WHAT YOU HAVE TO DO:
With the line containing "Lemma recooked mh" as the start and the line containing "- rewrite recompute_ok" as the end, transcribe that span of the entries below exactly, including both.

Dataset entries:
------------------------------
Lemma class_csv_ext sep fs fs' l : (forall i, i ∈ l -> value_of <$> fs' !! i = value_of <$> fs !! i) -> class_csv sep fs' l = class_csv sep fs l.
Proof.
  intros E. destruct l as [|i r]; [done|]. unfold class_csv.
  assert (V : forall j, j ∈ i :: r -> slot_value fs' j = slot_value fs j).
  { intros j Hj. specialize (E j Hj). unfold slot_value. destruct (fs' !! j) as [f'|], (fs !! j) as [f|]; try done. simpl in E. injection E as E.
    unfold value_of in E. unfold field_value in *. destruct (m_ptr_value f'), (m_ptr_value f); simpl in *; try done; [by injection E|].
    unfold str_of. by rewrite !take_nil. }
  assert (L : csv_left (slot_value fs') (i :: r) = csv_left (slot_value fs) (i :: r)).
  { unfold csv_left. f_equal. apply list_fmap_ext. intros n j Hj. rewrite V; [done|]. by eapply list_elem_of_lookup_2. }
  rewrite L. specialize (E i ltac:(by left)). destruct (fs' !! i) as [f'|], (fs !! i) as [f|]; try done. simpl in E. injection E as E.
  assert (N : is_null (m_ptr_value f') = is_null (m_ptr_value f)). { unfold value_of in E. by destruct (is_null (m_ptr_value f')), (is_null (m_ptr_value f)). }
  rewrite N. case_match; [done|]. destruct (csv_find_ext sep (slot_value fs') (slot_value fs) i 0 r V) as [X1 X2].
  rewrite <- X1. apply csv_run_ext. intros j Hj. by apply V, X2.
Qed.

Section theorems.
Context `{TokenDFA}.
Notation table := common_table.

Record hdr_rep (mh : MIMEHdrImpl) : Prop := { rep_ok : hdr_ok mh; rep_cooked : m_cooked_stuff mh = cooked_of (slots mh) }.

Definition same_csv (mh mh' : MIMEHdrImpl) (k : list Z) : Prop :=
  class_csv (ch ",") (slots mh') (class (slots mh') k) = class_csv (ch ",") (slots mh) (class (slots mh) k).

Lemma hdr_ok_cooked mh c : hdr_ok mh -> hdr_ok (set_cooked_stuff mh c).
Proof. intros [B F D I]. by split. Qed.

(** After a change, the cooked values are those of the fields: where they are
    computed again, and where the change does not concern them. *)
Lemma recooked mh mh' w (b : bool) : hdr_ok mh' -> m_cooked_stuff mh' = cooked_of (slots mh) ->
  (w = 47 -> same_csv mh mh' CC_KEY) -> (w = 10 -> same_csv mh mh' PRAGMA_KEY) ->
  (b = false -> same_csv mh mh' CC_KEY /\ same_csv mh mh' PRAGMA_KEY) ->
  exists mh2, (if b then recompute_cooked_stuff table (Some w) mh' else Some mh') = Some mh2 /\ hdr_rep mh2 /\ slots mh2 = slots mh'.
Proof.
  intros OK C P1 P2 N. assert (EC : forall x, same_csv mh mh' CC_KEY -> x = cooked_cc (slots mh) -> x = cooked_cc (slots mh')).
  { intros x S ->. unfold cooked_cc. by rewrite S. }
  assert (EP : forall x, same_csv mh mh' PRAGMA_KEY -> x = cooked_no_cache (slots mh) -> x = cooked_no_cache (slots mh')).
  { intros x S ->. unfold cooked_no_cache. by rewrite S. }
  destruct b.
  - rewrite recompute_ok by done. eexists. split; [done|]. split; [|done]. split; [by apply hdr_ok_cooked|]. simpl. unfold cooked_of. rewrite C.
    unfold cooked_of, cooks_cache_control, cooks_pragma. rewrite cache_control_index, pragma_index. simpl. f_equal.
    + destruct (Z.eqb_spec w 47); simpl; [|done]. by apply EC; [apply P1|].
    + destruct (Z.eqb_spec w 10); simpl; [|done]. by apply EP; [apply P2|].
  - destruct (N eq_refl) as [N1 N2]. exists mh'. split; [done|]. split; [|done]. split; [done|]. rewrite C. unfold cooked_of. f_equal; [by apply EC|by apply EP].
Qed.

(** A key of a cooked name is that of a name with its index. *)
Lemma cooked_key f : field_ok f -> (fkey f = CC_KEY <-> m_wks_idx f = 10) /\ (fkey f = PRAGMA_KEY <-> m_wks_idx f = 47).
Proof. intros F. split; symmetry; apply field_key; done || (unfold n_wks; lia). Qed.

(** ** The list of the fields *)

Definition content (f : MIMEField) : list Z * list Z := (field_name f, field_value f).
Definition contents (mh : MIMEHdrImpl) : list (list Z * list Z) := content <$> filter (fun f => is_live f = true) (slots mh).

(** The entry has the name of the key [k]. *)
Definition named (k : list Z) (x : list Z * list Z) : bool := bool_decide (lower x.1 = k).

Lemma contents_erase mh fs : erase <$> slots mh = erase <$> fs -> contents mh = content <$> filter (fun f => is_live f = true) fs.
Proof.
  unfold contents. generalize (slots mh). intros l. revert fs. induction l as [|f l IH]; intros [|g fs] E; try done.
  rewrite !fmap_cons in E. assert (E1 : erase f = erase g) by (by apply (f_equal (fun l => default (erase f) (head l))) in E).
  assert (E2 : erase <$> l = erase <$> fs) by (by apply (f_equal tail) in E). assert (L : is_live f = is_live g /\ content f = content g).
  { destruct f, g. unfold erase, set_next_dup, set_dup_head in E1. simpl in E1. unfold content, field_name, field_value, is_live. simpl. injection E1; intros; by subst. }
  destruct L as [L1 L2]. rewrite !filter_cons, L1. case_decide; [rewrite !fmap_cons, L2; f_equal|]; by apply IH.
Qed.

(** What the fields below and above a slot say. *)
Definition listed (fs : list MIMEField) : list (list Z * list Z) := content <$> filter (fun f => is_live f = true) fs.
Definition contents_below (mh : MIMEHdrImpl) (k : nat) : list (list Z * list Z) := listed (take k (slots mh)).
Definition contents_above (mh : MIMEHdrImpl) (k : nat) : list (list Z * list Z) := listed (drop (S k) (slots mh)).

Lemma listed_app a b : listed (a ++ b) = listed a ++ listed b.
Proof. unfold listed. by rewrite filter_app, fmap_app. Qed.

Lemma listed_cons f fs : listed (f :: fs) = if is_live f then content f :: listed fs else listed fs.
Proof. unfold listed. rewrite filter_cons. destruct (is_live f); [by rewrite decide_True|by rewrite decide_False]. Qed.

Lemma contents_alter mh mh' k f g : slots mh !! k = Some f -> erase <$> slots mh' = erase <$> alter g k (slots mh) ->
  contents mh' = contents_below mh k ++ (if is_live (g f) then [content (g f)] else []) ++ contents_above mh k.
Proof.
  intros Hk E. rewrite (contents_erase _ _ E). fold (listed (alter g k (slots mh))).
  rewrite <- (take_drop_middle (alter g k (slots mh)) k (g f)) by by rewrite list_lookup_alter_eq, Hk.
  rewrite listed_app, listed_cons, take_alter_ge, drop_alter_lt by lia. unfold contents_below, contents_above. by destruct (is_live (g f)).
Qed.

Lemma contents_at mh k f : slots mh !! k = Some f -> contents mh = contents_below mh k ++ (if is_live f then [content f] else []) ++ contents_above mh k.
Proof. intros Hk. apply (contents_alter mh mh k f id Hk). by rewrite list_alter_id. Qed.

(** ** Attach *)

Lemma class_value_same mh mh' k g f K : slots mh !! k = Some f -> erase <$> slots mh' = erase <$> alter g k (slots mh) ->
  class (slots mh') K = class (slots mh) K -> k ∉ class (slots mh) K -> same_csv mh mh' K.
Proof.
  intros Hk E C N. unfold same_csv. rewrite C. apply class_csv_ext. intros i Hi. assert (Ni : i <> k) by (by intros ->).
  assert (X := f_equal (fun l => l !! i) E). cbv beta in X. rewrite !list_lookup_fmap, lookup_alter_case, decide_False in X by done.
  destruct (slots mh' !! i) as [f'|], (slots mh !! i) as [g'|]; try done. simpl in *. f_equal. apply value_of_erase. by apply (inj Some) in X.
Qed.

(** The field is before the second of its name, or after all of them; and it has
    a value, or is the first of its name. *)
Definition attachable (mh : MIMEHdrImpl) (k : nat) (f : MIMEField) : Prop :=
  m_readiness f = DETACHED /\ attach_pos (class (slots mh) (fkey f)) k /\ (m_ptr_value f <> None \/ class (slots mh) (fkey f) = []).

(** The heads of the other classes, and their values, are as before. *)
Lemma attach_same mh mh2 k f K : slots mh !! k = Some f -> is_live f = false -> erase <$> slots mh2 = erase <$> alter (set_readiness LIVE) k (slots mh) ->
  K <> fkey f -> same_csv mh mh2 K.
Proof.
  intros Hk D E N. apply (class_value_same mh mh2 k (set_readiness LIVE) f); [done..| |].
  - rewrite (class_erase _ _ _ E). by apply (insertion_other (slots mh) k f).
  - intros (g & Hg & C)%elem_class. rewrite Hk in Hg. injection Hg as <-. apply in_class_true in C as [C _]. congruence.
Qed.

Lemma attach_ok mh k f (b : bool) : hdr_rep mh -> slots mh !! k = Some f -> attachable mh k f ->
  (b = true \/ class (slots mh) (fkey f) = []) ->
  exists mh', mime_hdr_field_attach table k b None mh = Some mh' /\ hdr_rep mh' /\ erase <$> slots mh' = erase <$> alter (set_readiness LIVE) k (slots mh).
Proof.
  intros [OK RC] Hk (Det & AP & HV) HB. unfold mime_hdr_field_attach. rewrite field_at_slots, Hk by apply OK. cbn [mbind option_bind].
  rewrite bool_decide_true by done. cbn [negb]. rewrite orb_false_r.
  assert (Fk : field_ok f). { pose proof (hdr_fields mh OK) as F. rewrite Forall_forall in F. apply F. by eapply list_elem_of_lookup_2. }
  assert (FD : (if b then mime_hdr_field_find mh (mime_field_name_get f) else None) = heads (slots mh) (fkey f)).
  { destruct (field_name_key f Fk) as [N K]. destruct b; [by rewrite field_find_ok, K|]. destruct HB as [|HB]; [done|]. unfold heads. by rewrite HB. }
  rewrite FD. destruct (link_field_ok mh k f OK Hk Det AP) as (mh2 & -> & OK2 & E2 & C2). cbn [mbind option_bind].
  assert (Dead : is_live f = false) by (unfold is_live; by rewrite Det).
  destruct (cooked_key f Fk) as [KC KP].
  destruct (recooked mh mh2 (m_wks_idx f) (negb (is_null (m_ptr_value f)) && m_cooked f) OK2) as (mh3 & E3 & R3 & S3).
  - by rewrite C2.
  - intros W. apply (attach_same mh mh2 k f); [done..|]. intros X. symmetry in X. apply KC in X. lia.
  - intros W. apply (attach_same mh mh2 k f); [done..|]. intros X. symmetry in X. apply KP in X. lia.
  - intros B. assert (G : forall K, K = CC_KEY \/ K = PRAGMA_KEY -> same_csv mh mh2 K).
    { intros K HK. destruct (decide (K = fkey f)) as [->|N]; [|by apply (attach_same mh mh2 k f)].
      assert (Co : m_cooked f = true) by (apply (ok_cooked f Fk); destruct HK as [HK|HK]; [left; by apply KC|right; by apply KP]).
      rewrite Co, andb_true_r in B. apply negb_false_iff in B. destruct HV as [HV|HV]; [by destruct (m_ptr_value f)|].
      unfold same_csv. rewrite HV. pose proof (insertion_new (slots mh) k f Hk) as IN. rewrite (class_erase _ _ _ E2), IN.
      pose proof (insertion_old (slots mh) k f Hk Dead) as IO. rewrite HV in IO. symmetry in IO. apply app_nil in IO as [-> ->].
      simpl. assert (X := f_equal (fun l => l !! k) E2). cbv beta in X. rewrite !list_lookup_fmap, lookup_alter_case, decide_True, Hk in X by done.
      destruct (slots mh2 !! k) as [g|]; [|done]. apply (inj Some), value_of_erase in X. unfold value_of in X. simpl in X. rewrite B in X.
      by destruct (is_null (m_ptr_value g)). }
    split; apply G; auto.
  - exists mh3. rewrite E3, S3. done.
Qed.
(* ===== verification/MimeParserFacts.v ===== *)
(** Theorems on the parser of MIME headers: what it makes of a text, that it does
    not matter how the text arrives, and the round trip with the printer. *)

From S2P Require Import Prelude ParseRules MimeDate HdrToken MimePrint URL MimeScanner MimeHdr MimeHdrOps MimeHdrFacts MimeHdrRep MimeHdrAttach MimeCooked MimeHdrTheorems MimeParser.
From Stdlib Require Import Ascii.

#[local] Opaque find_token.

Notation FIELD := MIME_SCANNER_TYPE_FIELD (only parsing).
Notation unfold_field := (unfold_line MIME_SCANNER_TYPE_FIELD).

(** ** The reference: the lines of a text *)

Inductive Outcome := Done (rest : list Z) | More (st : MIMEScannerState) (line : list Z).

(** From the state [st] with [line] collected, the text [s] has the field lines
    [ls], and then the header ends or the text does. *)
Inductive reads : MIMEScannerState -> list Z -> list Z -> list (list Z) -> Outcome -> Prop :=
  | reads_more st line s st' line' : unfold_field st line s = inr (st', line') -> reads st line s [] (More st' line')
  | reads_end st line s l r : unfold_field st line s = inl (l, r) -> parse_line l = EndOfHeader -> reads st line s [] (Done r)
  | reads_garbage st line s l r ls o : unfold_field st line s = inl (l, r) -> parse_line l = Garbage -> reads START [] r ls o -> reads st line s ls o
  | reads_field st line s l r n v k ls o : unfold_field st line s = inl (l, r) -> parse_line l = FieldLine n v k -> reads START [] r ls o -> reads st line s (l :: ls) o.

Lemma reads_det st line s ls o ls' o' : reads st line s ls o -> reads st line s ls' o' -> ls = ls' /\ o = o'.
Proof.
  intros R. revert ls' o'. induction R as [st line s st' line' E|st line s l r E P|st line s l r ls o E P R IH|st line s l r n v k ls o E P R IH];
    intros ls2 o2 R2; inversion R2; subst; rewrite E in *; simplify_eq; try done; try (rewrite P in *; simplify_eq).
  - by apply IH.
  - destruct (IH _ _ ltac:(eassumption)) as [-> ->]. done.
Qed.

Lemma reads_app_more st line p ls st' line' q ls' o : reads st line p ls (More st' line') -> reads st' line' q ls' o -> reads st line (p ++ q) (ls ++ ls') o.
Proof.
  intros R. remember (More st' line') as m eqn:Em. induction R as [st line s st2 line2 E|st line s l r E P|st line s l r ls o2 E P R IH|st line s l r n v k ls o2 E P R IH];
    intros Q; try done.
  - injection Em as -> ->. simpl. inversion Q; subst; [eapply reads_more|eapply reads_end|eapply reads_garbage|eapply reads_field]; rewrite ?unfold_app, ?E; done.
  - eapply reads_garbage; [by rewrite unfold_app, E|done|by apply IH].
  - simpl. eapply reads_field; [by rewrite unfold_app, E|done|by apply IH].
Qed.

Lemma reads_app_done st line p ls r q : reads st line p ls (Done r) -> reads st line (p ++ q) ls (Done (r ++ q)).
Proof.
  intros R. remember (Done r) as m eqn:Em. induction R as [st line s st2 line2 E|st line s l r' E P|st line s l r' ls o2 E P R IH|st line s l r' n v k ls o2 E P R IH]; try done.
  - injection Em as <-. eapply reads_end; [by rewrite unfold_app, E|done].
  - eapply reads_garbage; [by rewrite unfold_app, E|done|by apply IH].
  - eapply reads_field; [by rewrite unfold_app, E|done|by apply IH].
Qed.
------------------------------
RESPONSE BELOW:
Lemma recooked mh mh' w (b : bool) : hdr_ok mh' -> m_cooked_stuff mh' = cooked_of (slots mh) ->
  (w = 47 -> same_csv mh mh' CC_KEY) -> (w = 10 -> same_csv mh mh' PRAGMA_KEY) ->
  (b = false -> same_csv mh mh' CC_KEY /\ same_csv mh mh' PRAGMA_KEY) ->
  exists mh2, (if b then recompute_cooked_stuff table (Some w) mh' else Some mh') = Some mh2 /\ hdr_rep mh2 /\ slots mh2 = slots mh'.
Proof.
  intros OK C P1 P2 N. assert (EC : forall x, same_csv mh mh' CC_KEY -> x = cooked_cc (slots mh) -> x = cooked_cc (slots mh')).
  { intros x S ->. unfold cooked_cc. by rewrite S. }
  assert (EP : forall x, same_csv mh mh' PRAGMA_KEY -> x = cooked_no_cache (slots mh) -> x = cooked_no_cache (slots mh')).
  { intros x S ->. unfold cooked_no_cache. by rewrite S. }
  destruct b.
  - rewrite recompute_ok by done. eexists. split; [done|]. split; [|done]. split; [by apply hdr_ok_cooked|]. simpl. unfold cooked_of. rewrite C.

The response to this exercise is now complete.